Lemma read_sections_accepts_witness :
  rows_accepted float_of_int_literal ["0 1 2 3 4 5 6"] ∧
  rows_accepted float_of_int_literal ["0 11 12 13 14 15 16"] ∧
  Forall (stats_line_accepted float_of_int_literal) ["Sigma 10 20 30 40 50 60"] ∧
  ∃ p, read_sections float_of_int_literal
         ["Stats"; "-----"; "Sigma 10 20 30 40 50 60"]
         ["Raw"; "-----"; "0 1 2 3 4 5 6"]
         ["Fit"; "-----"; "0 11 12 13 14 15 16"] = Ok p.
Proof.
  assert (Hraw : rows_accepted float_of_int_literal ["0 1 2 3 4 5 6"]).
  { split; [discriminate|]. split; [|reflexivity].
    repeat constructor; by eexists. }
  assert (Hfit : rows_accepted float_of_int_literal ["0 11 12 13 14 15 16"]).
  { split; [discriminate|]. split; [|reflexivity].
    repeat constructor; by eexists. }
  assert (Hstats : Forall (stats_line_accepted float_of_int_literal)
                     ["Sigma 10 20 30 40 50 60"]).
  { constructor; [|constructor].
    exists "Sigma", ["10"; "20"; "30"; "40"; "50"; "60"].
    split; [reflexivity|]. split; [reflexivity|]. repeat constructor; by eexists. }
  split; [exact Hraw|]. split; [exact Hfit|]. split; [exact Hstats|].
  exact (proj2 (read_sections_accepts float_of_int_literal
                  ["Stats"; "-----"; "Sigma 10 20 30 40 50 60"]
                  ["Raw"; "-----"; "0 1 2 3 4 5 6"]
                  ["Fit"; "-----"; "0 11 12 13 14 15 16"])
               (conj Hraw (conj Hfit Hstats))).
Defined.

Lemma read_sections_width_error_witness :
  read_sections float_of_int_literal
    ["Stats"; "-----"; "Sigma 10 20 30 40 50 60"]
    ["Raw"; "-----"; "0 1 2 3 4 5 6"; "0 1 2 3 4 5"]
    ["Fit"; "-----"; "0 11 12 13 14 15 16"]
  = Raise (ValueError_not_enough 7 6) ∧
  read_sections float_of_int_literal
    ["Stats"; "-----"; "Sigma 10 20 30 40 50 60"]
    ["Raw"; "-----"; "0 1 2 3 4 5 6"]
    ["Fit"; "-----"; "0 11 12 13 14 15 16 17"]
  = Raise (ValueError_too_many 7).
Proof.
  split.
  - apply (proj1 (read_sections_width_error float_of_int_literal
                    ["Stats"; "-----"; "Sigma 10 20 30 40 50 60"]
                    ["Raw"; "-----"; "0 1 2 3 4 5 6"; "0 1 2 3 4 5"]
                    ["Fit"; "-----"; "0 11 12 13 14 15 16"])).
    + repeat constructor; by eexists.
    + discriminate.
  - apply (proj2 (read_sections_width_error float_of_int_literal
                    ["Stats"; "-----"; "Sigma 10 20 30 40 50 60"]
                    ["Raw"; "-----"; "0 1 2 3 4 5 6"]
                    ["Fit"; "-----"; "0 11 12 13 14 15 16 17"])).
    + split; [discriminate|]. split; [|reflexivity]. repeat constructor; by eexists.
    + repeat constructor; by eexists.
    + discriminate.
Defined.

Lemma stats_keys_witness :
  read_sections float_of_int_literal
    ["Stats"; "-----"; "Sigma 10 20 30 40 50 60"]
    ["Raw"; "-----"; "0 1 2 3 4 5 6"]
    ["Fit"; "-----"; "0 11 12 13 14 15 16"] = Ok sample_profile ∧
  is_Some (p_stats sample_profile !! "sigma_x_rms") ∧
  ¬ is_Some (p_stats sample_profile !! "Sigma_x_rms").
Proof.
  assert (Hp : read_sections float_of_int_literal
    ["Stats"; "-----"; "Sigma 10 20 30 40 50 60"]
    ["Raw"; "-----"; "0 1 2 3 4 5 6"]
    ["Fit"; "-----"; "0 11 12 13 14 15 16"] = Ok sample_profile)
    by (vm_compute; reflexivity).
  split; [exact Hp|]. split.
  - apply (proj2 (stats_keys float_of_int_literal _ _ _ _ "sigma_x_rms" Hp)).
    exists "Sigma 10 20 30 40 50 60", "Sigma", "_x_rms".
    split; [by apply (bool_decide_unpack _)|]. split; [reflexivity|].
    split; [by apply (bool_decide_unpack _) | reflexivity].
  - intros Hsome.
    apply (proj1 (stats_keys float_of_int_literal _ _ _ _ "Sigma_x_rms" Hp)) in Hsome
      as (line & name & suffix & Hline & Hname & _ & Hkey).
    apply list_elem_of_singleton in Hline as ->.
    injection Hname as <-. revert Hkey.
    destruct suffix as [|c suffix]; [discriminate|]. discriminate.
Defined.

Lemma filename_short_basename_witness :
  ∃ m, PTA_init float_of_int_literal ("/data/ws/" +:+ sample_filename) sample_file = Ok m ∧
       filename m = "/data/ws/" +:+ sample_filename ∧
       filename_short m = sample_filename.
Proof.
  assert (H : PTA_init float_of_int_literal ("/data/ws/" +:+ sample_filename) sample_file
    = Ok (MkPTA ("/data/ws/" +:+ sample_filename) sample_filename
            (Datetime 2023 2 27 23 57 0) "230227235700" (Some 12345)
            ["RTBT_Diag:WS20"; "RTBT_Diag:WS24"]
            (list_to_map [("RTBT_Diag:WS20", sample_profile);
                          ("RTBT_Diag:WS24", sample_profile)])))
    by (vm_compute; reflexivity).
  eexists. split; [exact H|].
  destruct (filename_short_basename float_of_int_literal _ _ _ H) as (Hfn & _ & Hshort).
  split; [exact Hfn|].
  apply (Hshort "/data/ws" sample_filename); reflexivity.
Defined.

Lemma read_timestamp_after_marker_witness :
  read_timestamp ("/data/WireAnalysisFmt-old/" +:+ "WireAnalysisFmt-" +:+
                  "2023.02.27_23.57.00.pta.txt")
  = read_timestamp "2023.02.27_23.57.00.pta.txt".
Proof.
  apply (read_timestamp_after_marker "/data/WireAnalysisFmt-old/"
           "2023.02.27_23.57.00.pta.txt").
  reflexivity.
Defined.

**Exercise instructions:** Give the number of lines that include the word "apply" in the listing. Nothing else belongs in the reply.

**Response area:** 9